The contract requires that the Company pay these workers. Any other interpretation would be both absurd and unlawful. Section 11.8(a) of the contract excuses the Company from paying for time spent driving from their homes to service centers, but this provision is specifically made inapplicable to "travel on emergency work." Section 11.8(c) requires pay for travel time when employees are called out for emergencies. There is no question that the power outages in Milwaukee were an emergency, and the Company cannot refuse to pay these workers for their travel time.

The Union notes that the Special Agreement governs and limits travel time compensation to authorized time spent between the normal headquarters and the temporary work location. It is silent, however, as to travel time between the service center and lodgings at the temporary work location. This provision conclusively requires pay for the travel back to Appleton on July 2nd, given that the crew leaders have the authority to determine starting times. However, as to travel time between the Metro North Service Center and the hotel, the Special Agreement is inapplicable, and Article 11.8(c) controls. This interpretation is supported by the past practice established in previous cases. The grievants testified without contradiction that they had always been paid for travel between hotels and work sites in the past. The one instance raised by the Company in which employees were denied travel time pay involved workers represented by another union who wanted to be paid for waking up, dressing, eating breakfast and walking across the street from the hotel to the service center. The specific facts of that case led to the denial, and the union involved did not deem the claim important enough to seek arbitration. This case is easily distinguishable because the activities undertaken by these employees were work related tasks that the Company customarily pays employees to perform.

B. The Company's Brief

The Company takes the position that the "Special Agreement" on out of town assignments governs this dispute and resolves it in the Company's favor. Article 11.8 (a) of the contract establishes general rules for employee travel, precluding pay for travel from the employee's home to headquarters, but requiring pay for travel between work locations during the regular shift. The emergency work provision of Article 11.8 (c) makes an exception to the general rules, allowing payment for travel from residences to work where the employee is called from his/her residence for emergency work outside of regular hours. While the Union claims that this work was an emergency, it clearly does not meet the criteria implicit in Article 11.8 (c). The grievants were not called out from their residences, they were not called out outside of their normal work hours, and the work was not emergency work as contemplated by Article 11.8 (c). That provision requires payment of all time from the point at which the employee leaves home until he/she returns, and it would be absurd to apply it to out-of-town assignments.

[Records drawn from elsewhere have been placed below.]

(** How [processProperties] ends: it returns the count of the scan, or it
    throws the fault of the cursor or the error of a call of the driver. *)
Lemma processProperties_ends (cursor : Worker.Cursor F) (w : World F) :
  exists c w',
    Worker.processProperties env workerId totalWorkers cursor w = Some (c, w')
    /\ match c with
       | Worker.Returned count =>
           Worker.fault cursor = None
           /\ count =
              ownedCount (List.length (Worker.documents cursor))
                workerId totalWorkers
       | Worker.Thrown reason =>
           Worker.fault cursor = Some reason \/ driverFailedWith env reason
       end.
Proof.
  unfold Worker.processProperties, Worker.attempt.
  unfold bind at 1. unfold bind at 1. unfold perform, bind, driverCall.
  destruct (driverError env _ CreateIndex) as [reason|] eqn:D.
  { unfold ret, consoleError. do 2 eexists. split; [reflexivity|].
    right. do 2 eexists. exact D. }
  unfold ret.
  destruct (scan_counts (Worker.documents cursor) Worker.start
              (requested CreateIndex w)) as (r & w1 & E & R).
  rewrite E. destruct r as [st | reason].
  2:{ unfold consoleError. do 2 eexists. split; [reflexivity|]. right. exact R. }
  destruct (Worker.fault cursor) as [reason|].
  { unfold consoleError. do 2 eexists. split; [reflexivity|]. left. reflexivity. }
  destruct R as (_ & P).
  assert (Q : Worker.propertiesProcessed st =
              ownedCount (List.length (Worker.documents cursor))
                workerId totalWorkers) by exact P.
  destruct (Z.of_nat (List.length (Worker.batchDocuments st)) >? 0).
  - unfold insertMany.
    destruct (insertSucceeds env _); unfold consoleError;
      do 2 eexists; (split; [reflexivity|]); split; [reflexivity | exact Q
                                                     | reflexivity | exact Q].
  - do 2 eexists. split; [reflexivity|]. split; [reflexivity | exact Q].
Qed.

(** The loop body on a record that has a target entry: nothing happens to
    the provider, to the batch writer or to the target, and the batch stays
    as it is. *)
Lemma scanOne_enriched (st : Worker.Loop F) (p : Property F) (w : World F) :
  find (fun d => (_id (metadata d) =? _id p)%string) (target w) <> None ->
  exists r w',
    Worker.scanOne env workerId totalWorkers st p w = Some (r, w')
    /\ quiet w w'
    /\ match r with
       | Resolved st' => Worker.batchDocuments st' = Worker.batchDocuments st
       | Rejected _ => True
       end.
Proof.
  intros Hfound. unfold Worker.scanOne, quiet.
  destruct (negb _).
  - unfold ret. do 2 eexists. split; [reflexivity|]. repeat split.
  - unfold bind at 1. unfold findOne, bind, driverCall.
    destruct (driverError env _ _) as [reason|].
    { unfold ret. do 2 eexists. split; [reflexivity|]. repeat split. }
    unfold ret. cbn [target requested].
    destruct (find _ (target w)); [|congruence].
    do 2 eexists. split; [reflexivity|]. repeat split.
Qed.

Lemma scan_enriched (docs : list (Property F)) (st : Worker.Loop F)
    (w : World F) :
  allEnriched docs w ->
  exists r w',
    Worker.scan env workerId totalWorkers st docs w = Some (r, w')
    /\ quiet w w'
    /\ match r with
       | Resolved st' => Worker.batchDocuments st' = Worker.batchDocuments st
       | Rejected _ => True
       end.
Proof.
  revert st w. induction docs as [|p docs IH]; intros st w Hall.
  - exists (Resolved st), w. unfold quiet. repeat split.
  - destruct (scanOne_enriched st p w) as (r1 & w1 & E1 & Q1 & B1).
    { apply Hall. left. reflexivity. }
    cbn [Worker.scan]. unfold bind at 1. rewrite E1.
    destruct r1 as [st1 | reason].
    2:{ unfold ret. do 2 eexists. split; [reflexivity|]. split; [exact Q1 | exact I]. }
    destruct (IH st1 w1) as (r & w' & E & Q & B).
    { intros q Hq. destruct Q1 as (_ & _ & _ & T). rewrite T.
      apply Hall. right. exact Hq. }
    exists r, w'. split; [exact E|]. split.
    + unfold quiet in *. intuition congruence.
    + destruct r; [congruence | exact I].
Qed.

Given the applicability of the Special Agreement, it is clear that this grievance must be denied. The Special Agreement only allows for authorized travel time within the normal work schedule. The travel time outside of the normal schedule reported by these crews was not authorized by the Company and is not therefore compensable.

The Company disputes the existence of any past practice requiring it to pay for the travel time at issue in this case. As a practical matter, storm restoration work requiring out-of-town motel stays occurs infrequently, and it would not be possible for a long standing practice to emerge. Given the intermittent nature of this work, even past payments could as easily indicate mistakes or leniency by individual supervisors. There is simply no way to find any evidence of a consensual arrangement for the payment of travel time, and without evidence of mutual consent there can be no binding past practice. In point of fact, the record shows that the Company has denied requests for payment in the past. In a 1987 case, a line crew asked for pay for an hour and a half of time spent primarily for personal purposes, but also on travel between the hotel and the service center. The Company took the position that the service center was the headquarters site and that work time would be measured from arrival at the headquarters. The Company's position prevailed, and this demonstrates that there has never been any acquiescence in the past practice suggested by the Union.

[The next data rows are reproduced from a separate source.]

(** X12. On native timeseries with one column per vertex of the
    parcellation, the native averaging loop runs to its end, and column
    [lab] of its result is the mean over the vertices that carry the label
    [uparcel[lab]] itself.  Every region has a vertex, so no entry is
    [nan]. *)
Theorem native_regions_average_by_label (dataNative_corr : matrix)
    (native_parc : list Z) :
  length native_parc = ncols dataNative_corr ->
  Forall (fun row => length row = length native_parc) dataNative_corr ->
  exists ts,
    parcellate_native dataNative_corr native_parc = Ok ts /\
    length ts = length dataNative_corr /\
    forall t row, dataNative_corr !! t = Some row ->
      exists r, ts !! t = Some r /\
        length r = length (np_unique_Z native_parc) /\
        forall lab u, np_unique_Z native_parc !! lab = Some u ->
          exists q,
            r !! lab = Some (Fin q) /\
            np_mean (select (label_mask native_parc u) row) = Fin q.
Proof.
  intros Hparc Hrect. unfold parcellate_native. cbv zeta.
  destruct (ts_native_loop_spec dataNative_corr native_parc (np_unique_Z native_parc)
              Hparc 0
              (replicate (length dataNative_corr)
                 (replicate (length (np_unique_Z native_parc)) (Fin 0%Qc))))
    as (ts & Hloop & Hlen & Hrows).
  { apply length_replicate. }
  exists ts. split; [exact Hloop|]. split; [exact Hlen|].
  intros t row Hrow.
  destruct (Hrows t row (replicate (length (np_unique_Z native_parc)) (Fin 0%Qc)) Hrow)
    as (r & Hr & Hlr & Hent).
  { apply lookup_replicate_2. apply lookup_lt_Some in Hrow. exact Hrow. }
  rewrite length_replicate in Hlr, Hent.
  exists r. split; [exact Hr|]. split; [exact Hlr|].
  intros lab u Hu.
  assert (Hlab : (lab < length (np_unique_Z native_parc))%nat)
    by (apply lookup_lt_Some in Hu; exact Hu).
  destruct (np_mean_finite (select (label_mask native_parc u) row)) as [q Hq].
  { apply select_nonempty.
    - rewrite Forall_lookup in Hrect. exact (Hrect t row Hrow).
    - apply elem_of_np_unique_Z. apply list_elem_of_lookup. eauto. }
  exists q. split; [|exact Hq].
  rewrite (Hent lab Hlab), decide_True by lia.
  rewrite Nat.sub_0_r, Hu. cbn. rewrite Hq. reflexivity.
Qed.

As for the decision by three of the crews to begin their trip back to Appleton at 6:00 a.m. on July 2nd, the Company concedes that it is generally within the discretion of the crew leader to make such decisions. In this case, however, the crew leaders' decisions were rather clearly unreasonable, and an abuse of discretion. The overnight stay in the Milwaukee area on July 1st was itself probably unnecessary, since the crews could have reached Appleton at a reasonable hour on the night of the 1st. The decision to incur an hour of overtime simply to avoid traffic on July 1st is an obvious effort to boost pay for no legitimate reason. The Company notes that the crews allegedly took 5 hours to make the 2 hour trip between Milwaukee and Appleton, offering the explanation that all six vehicles and all ten employees got lost for nearly an hour trying to find the correct entrance onto the highway. This, the Company submits, is not believable.

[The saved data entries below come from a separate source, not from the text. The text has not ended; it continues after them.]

Lemma py_max_spec (rest : list Q) (first : Q) :
  In (py_max first rest) (first :: rest)
  /\ forall t, In t (first :: rest) -> (t <= py_max first rest)%Q.
Proof.
  revert first. induction rest as [|x rest IH]; intros first.
  - simpl. split; [now left|]. intros t [<- | []]. apply Qle_refl.
  - unfold py_max. cbn [fold_left]. fold (py_max (if Qgtb x first then x else first) rest).
    destruct (IH (if Qgtb x first then x else first)) as [Hin Hle].
    assert (Hm : (first <= (if Qgtb x first then x else first))%Q
                 /\ (x <= (if Qgtb x first then x else first))%Q).
    { destruct (Qgtb x first) eqn:E.
      - split; [apply Qlt_le_weak; now apply Qgtb_lt | apply Qle_refl].
      - split; [apply Qle_refl|]. unfold Qgtb in E.
        apply negb_false_iff in E. now apply Qle_bool_iff. }
    split.
    + destruct Hin as [Hin | Hin].
      * rewrite <- Hin. destruct (Qgtb x first); [right; now left | now left].
      * right. now right.
    + intros t [<- | [<- | Ht]].
      * eapply Qle_trans; [apply Hm | apply Hle; now left].
      * eapply Qle_trans; [apply Hm | apply Hle; now left].
      * apply Hle. now right.
Qed.

(** X19: [analyze_complete_video_duration] returns the declared
    duration (0 when [session_info] or its [duration] is missing); with
    no timestamp anywhere in the log the span is [0 .. duration];
    otherwise the first and last interaction are timestamps of the log
    and every timestamp of the log lies between them. *)
Theorem session_span (session_info : option SessionInfo) (data : EventLog) :
  let result := analyze_complete_video_duration session_info data in
  let session_duration := fst (fst result) in
  let first_interaction := snd (fst result) in
  let last_interaction := snd result in
  session_duration
  = match session_info with
    | Some (mkSessionInfo (Some d)) => d
    | _ => 0%Q
    end
  /\ (all_timestamps_of data = [] ->
      first_interaction = 0%Q /\ last_interaction = session_duration)
  /\ (all_timestamps_of data <> [] ->
      In first_interaction (all_timestamps_of data)
      /\ In last_interaction (all_timestamps_of data)
      /\ forall t, In t (all_timestamps_of data) ->
                   (first_interaction <= t <= last_interaction)%Q).
Proof.
  unfold analyze_complete_video_duration.
  destruct (all_timestamps_of data) as [|first rest]; cbn [fst snd].
  - split; [now destruct session_info as [[[d|]]|]|].
    split; [now split | intros C; now elim C].
  - split; [now destruct session_info as [[[d|]]|]|].
    split; [discriminate|]. intros _.
    destruct (py_min_spec rest first) as [Hmin Hle].
    destruct (py_max_spec rest first) as [Hmax Hge].
    split; [exact Hmin|]. split; [exact Hmax|].
    intros t Ht. split; [now apply Hle | now apply Hge].
Qed.

(** * Properties of the recorded key events *)

Lemma unmapped_code (key_code : nat) :
  64 <= key_code -> map_get key_code key_map = None.
Proof.
  intros H. unfold key_map. cbn [map_get].
  repeat match goal with
         | |- context [(key_code =? ?k)%nat] =>
             destruct (Nat.eqb_spec key_code k); [lia|]
         end.
  reflexivity.
Qed.

(** X20: what a key of the macOS recorder does once its event reaches
    the grouper.  [Return] and [Enter] (codes 36, 52) close the text as
    [enter], [Tab] (48) as [tab], and [Delete] (51) edits or reports:
    their names are alphanumeric, so the recorder flags them as
    characters.  The space bar (49), the keys named by a word and the
    unflagged punctuation keys ([dropped_codes]), and every code from
    64 on leave the grouper state untouched.  Every other key adds its
    one character to the pending text. *)
Theorem recorded_key_effect (key_code : nat) (t : Q) (st : GroupState) :
  let e := key_down_event key_code t in
  (code_in key_code [36; 52] = true -> group_step st e = terminate "enter" st)
  /\ (key_code = 48 -> group_step st e = terminate "tab" st)
  /\ (key_code = 51 -> passes_guard e /\ names_delete e)
  /\ (code_in key_code dropped_codes = true \/ 64 <= key_code ->
      group_step st e = st)
  /\ (key_code < 64 ->
      code_in key_code (control_codes ++ dropped_codes) = false ->
      exists c,
        _key_code_to_name key_code = String c ""
        /\ current_text (group_step st e) = (current_text st ++ String c "")%string
        /\ sequences (group_step st e) = sequences st).
Proof.
  intros e. unfold e. clear e.
  split; [|split; [|split; [|split]]].
  - do 64 (destruct key_code as [|key_code]; [try discriminate; intros _; reflexivity|]).
    discriminate.
  - intros ->. reflexivity.
  - intros ->. split; [split; reflexivity | left; reflexivity].
  - intros [H | H].
    + do 64 (destruct key_code as [|key_code];
             [try discriminate H; reflexivity|]).
      discriminate H.
    + unfold key_down_event, _key_code_to_name.
      rewrite (unmapped_code key_code H). cbn [get_default].
      unfold group_step. cbn [ev_type ev_is_character ev_key_name ev_timestamp
                                get_eq truthy_get truthy get_default].
      destruct (_ && _); reflexivity.
  - intros Hlt Hc.
    do 64 (destruct key_code as [|key_code];
           [first [ discriminate Hc
                  | eexists; split; [reflexivity|]; split; reflexivity ]|]).
    lia.
Qed.

Lemma recorded_key_effect_witness :
  group_step (group_run [key_down_event 4 1%Q; key_down_event 34 2%Q])
    (key_down_event 49 3%Q)
  = group_run [key_down_event 4 1%Q; key_down_event 34 2%Q]
  /\ current_text (group_run [key_down_event 4 1%Q; key_down_event 34 2%Q]) = "hi".
Proof.
  split; [|reflexivity].
  exact (proj1 (proj2 (proj2 (proj2
           (recorded_key_effect 49 3%Q
              (group_run [key_down_event 4 1%Q; key_down_event 34 2%Q])))))
           (or_introl eq_refl)).
Defined.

With respect to the travel time before the start of the basic schedule on July 2nd, there was no authorization whatsoever for the decision to start at 6:00 a.m. With respect to the hour spent between 6 a.m. and 7 a.m. on July 1st, it was not expressly authorized as work time. The Union seems to suggests that it was implicitly authorized, because the grievants had to perform an inspection of the trucks before starting out, and because the drivers were covered by CDL regulations while driving to the service center. Even assuming that these are in some way work related, they are de minimis efforts, and should not be paid. The inspection is largely a walk around of the vehicles, looking at the tires, checking the oil dipstick, looking under the truck at the slack adjuster and running the engine for five minutes to check air pressure. This activity could have taken at most five to ten minutes.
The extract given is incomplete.